## What you are asked to do
Every line from the one containing "Shutdown_Settled _ => Err (d, input)" to the one containing "Definition into_stopped_before_shutdown (d" in the records below, both included, must be set down exactly, and no other line.

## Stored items
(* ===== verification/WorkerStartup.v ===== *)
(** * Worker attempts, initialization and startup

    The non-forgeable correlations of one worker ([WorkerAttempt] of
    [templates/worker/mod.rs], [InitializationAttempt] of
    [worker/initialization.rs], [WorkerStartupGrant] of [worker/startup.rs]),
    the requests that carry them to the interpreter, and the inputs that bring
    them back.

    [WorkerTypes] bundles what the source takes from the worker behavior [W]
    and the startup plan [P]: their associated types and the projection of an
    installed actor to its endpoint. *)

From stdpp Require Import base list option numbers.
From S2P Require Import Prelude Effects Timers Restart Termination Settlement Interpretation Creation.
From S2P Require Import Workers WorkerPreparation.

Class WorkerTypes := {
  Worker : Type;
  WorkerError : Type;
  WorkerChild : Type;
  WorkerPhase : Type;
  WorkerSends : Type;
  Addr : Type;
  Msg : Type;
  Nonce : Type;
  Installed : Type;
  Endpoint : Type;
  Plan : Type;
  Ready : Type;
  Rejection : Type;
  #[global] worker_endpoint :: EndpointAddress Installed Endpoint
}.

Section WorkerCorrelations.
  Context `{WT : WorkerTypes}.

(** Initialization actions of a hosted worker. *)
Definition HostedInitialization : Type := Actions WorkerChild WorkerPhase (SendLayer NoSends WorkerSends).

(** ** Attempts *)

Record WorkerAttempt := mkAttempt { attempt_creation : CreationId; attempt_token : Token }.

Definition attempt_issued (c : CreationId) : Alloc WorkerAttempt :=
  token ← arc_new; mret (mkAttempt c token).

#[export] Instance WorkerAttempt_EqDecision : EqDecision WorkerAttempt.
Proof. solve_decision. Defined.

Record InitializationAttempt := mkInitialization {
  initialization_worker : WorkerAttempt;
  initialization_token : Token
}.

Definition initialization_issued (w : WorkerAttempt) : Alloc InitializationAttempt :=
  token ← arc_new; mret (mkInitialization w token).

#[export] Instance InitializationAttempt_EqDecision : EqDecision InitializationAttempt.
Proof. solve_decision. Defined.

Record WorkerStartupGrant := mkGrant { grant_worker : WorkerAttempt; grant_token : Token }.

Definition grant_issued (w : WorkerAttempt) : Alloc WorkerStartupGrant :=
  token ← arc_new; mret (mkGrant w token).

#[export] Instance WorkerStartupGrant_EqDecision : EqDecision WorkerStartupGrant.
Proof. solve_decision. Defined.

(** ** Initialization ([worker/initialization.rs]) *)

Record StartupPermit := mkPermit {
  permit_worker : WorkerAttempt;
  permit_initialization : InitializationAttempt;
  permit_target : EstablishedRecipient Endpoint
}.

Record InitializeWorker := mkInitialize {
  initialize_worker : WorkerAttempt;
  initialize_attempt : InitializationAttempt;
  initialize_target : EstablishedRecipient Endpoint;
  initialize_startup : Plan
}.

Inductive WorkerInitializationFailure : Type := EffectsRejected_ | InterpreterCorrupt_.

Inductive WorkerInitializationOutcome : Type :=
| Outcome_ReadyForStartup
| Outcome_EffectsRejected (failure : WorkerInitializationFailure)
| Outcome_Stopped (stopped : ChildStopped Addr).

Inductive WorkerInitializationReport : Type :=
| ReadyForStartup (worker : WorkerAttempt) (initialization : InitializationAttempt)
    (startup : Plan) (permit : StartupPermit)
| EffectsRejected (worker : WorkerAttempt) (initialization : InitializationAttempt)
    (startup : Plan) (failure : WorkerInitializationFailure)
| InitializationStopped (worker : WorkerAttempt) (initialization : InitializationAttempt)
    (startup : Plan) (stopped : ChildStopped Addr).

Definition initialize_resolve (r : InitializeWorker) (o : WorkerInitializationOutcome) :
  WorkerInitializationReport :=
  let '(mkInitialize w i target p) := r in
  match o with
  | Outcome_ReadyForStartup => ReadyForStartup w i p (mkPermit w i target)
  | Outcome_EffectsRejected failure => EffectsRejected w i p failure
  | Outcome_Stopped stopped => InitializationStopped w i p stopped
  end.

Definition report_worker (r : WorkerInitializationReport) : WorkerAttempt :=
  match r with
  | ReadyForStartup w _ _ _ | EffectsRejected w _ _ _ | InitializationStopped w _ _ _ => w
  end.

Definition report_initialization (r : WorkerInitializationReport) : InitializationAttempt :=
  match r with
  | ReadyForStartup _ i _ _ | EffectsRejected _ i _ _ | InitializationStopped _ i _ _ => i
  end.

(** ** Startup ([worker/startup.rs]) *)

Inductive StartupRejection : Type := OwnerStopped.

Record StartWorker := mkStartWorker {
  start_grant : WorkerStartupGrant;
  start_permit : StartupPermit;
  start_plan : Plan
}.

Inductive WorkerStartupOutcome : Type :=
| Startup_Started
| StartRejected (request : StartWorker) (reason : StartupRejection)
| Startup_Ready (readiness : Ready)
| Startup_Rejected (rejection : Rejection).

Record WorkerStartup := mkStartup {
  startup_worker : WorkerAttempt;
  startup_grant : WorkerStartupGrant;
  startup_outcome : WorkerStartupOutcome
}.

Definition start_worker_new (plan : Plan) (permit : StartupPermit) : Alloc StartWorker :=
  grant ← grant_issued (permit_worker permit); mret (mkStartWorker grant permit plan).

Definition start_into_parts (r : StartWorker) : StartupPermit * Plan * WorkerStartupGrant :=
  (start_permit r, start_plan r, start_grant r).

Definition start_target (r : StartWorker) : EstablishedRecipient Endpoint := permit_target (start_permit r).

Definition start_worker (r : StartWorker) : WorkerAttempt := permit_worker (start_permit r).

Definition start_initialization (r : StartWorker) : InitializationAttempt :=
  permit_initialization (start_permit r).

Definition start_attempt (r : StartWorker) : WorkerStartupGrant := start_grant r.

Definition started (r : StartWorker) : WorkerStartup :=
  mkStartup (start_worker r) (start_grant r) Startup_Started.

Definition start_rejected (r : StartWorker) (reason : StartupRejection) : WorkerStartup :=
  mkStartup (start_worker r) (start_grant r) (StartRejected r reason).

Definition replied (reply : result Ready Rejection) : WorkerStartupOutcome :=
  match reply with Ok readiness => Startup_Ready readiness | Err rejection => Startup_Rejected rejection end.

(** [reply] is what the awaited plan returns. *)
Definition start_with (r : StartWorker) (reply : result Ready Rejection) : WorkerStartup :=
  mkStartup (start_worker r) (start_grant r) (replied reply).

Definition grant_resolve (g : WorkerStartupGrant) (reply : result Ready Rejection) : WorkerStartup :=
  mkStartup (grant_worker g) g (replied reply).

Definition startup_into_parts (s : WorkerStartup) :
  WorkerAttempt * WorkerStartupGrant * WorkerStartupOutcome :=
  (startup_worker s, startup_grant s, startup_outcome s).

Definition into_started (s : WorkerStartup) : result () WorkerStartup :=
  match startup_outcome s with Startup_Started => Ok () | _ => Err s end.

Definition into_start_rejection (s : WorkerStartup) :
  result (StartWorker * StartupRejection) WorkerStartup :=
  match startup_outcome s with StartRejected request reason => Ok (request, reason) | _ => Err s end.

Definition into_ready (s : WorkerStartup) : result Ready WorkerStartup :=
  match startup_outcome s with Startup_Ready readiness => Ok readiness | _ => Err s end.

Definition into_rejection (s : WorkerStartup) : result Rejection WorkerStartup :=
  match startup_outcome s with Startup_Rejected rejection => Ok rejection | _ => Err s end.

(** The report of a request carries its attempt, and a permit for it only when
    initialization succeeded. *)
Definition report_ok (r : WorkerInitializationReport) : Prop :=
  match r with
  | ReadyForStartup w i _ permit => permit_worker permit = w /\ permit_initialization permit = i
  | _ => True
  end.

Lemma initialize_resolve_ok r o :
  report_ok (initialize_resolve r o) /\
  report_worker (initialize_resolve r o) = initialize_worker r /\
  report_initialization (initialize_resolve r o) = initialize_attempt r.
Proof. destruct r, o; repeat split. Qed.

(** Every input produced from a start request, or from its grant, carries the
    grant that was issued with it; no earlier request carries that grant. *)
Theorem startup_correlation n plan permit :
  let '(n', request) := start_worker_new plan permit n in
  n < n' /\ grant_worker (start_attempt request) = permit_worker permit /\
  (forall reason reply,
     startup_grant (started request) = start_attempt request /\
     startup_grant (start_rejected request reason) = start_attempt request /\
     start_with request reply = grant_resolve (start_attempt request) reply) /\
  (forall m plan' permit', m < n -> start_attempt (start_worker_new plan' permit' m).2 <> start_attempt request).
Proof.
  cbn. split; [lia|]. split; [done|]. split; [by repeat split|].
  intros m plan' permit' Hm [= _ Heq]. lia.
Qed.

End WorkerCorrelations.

==

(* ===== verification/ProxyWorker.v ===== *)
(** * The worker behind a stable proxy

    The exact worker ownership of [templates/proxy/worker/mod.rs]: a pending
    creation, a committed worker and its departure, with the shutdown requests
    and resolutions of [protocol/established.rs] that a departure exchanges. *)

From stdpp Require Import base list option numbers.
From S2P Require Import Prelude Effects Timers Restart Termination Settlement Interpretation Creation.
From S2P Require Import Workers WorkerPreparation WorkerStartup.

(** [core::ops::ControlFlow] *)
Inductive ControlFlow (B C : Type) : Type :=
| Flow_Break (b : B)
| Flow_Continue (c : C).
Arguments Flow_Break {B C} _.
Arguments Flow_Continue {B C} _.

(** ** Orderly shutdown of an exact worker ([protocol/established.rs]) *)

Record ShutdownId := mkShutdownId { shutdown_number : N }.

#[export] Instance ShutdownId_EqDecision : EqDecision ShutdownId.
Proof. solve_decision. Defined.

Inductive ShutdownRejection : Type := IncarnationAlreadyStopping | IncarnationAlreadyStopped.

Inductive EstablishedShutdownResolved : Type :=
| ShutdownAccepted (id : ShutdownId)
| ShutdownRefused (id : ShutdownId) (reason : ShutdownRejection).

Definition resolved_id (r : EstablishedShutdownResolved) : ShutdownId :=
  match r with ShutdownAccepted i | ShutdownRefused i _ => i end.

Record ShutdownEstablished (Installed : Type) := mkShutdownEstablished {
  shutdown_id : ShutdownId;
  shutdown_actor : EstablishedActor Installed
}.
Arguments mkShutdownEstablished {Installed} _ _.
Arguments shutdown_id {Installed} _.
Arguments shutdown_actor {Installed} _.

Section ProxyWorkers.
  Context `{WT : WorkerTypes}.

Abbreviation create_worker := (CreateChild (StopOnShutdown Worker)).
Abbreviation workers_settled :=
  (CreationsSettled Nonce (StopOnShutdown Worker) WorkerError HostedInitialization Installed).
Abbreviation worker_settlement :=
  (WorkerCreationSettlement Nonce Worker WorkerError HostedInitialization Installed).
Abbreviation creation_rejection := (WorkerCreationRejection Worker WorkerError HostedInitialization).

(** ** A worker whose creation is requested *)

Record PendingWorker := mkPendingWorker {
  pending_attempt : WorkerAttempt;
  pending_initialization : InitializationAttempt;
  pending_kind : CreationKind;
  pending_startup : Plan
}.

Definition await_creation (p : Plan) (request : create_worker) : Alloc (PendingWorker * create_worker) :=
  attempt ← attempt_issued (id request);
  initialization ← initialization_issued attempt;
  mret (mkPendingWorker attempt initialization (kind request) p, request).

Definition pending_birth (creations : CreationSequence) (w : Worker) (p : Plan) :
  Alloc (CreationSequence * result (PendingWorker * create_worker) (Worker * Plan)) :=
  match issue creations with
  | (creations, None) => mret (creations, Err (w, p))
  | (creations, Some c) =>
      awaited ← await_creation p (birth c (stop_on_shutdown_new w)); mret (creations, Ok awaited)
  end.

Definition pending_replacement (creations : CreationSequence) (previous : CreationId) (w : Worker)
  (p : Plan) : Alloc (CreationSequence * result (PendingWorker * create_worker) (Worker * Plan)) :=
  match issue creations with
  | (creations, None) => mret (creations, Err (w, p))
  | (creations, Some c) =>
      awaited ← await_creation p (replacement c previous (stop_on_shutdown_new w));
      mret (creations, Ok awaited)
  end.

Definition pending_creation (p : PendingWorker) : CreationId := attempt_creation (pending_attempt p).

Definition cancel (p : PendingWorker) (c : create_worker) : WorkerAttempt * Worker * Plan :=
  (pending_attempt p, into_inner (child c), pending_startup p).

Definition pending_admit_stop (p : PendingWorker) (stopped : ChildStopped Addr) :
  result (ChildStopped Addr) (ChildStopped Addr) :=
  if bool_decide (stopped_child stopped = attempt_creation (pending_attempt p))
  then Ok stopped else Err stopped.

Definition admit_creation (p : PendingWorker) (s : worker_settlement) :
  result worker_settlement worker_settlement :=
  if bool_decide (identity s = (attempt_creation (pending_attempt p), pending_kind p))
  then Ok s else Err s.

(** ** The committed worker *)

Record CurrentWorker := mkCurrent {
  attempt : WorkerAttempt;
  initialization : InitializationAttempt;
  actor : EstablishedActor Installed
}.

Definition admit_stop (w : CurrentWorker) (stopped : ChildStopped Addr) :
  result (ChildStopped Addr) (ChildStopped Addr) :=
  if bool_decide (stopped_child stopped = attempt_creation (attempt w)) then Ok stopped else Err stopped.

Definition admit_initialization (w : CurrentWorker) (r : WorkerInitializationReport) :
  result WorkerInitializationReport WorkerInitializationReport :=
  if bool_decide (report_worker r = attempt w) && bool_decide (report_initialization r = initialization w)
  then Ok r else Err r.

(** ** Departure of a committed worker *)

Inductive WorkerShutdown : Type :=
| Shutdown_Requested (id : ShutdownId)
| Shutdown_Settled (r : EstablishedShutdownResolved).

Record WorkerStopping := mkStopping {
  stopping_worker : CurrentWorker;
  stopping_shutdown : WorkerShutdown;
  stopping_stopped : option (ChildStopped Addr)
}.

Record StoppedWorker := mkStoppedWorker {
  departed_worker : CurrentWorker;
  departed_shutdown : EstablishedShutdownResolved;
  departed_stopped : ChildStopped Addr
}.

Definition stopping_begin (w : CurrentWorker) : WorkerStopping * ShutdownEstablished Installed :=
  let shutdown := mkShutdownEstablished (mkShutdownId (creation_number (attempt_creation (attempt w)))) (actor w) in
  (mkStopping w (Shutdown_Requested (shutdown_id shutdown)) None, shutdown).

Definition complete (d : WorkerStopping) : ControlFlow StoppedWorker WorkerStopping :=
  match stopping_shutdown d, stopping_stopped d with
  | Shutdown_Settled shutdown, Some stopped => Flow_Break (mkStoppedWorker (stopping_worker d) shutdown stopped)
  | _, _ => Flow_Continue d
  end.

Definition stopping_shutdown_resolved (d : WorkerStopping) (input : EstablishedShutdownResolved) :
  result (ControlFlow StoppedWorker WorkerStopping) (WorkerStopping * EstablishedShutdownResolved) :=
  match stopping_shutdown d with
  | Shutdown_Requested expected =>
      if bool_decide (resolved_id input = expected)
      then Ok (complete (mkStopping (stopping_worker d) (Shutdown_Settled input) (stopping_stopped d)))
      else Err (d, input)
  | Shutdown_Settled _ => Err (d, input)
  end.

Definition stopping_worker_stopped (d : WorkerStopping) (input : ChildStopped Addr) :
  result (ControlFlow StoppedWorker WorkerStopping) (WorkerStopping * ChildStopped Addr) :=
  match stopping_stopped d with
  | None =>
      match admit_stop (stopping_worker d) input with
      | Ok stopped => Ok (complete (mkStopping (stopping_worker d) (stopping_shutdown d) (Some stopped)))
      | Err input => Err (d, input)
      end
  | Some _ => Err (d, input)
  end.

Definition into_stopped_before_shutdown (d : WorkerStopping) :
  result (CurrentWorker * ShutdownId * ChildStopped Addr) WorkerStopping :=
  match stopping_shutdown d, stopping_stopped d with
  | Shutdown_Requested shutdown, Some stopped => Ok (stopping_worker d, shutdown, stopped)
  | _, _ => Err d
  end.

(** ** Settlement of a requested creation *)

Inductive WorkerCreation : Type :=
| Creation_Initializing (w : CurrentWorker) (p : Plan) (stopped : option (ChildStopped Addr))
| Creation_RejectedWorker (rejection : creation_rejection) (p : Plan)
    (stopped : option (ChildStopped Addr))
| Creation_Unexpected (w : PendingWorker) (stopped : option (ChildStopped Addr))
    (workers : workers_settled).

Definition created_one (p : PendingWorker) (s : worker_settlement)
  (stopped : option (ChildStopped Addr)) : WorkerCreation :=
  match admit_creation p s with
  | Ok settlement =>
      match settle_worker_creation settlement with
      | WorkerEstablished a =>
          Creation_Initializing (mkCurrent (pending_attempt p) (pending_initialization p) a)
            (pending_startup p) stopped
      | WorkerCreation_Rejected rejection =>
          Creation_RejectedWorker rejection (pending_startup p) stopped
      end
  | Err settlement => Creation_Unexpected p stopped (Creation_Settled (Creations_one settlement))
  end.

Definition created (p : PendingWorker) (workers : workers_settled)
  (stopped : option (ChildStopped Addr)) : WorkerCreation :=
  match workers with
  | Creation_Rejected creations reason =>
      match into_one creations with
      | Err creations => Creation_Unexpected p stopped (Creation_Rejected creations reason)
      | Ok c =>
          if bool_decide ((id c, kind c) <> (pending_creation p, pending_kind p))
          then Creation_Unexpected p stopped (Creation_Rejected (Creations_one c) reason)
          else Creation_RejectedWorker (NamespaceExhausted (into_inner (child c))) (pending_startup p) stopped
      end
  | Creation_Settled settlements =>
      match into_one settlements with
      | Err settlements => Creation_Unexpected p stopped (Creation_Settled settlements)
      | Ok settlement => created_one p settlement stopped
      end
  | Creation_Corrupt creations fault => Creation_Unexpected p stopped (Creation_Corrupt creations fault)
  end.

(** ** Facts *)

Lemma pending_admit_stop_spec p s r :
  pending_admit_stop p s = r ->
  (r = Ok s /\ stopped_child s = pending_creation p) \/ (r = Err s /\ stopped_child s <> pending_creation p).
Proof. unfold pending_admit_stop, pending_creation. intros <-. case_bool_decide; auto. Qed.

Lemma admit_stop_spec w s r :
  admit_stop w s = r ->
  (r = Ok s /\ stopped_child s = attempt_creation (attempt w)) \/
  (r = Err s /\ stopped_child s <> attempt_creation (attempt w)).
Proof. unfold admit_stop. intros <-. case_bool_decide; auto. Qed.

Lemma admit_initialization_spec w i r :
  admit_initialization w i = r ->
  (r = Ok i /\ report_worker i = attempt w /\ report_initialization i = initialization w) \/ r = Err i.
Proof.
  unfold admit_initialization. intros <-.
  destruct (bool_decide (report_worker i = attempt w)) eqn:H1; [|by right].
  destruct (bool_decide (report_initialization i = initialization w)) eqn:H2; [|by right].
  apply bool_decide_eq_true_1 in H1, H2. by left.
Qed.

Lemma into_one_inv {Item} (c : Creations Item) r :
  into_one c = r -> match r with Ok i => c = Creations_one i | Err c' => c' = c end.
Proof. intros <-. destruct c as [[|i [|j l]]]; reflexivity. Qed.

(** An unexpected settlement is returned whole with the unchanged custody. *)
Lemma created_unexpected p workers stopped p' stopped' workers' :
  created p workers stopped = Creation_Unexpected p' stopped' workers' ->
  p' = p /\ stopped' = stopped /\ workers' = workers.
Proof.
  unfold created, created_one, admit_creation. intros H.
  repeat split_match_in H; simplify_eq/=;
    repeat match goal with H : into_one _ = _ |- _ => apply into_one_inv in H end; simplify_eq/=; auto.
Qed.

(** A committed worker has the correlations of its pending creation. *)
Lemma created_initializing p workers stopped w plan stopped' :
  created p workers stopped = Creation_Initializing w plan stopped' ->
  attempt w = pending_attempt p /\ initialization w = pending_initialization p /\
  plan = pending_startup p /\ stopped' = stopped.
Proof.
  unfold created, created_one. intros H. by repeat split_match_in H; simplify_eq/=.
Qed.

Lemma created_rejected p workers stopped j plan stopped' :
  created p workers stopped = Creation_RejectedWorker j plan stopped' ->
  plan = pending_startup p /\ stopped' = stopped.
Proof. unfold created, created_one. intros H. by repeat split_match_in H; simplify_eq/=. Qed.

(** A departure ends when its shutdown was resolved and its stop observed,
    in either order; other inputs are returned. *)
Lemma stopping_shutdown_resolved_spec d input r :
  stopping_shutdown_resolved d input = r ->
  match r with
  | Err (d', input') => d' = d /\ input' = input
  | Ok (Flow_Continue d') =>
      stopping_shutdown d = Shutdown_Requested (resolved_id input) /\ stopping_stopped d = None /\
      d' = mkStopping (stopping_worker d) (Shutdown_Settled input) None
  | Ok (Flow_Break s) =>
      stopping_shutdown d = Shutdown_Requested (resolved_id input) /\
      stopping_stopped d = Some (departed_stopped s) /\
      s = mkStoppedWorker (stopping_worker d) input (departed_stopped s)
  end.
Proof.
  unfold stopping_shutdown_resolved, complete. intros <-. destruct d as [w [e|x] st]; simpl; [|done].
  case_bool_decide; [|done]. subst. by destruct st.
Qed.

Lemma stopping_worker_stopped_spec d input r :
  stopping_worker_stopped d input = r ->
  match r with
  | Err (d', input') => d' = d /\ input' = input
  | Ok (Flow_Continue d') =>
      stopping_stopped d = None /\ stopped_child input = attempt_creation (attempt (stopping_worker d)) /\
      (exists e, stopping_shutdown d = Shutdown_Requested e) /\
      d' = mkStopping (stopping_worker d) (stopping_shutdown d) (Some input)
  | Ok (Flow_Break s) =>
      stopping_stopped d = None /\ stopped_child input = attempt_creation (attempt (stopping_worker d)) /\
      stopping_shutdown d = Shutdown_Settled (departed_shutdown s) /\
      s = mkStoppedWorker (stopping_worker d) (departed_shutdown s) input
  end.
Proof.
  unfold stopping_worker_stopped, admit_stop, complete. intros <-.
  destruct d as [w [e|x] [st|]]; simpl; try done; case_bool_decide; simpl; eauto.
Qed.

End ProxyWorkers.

## Result
  | Shutdown_Settled _ => Err (d, input)
  end.

Definition stopping_worker_stopped (d : WorkerStopping) (input : ChildStopped Addr) :
  result (ControlFlow StoppedWorker WorkerStopping) (WorkerStopping * ChildStopped Addr) :=
  match stopping_stopped d with
  | None =>
      match admit_stop (stopping_worker d) input with
      | Ok stopped => Ok (complete (mkStopping (stopping_worker d) (stopping_shutdown d) (Some stopped)))
      | Err input => Err (d, input)
      end
  | Some _ => Err (d, input)
  end.

Definition into_stopped_before_shutdown (d : WorkerStopping) :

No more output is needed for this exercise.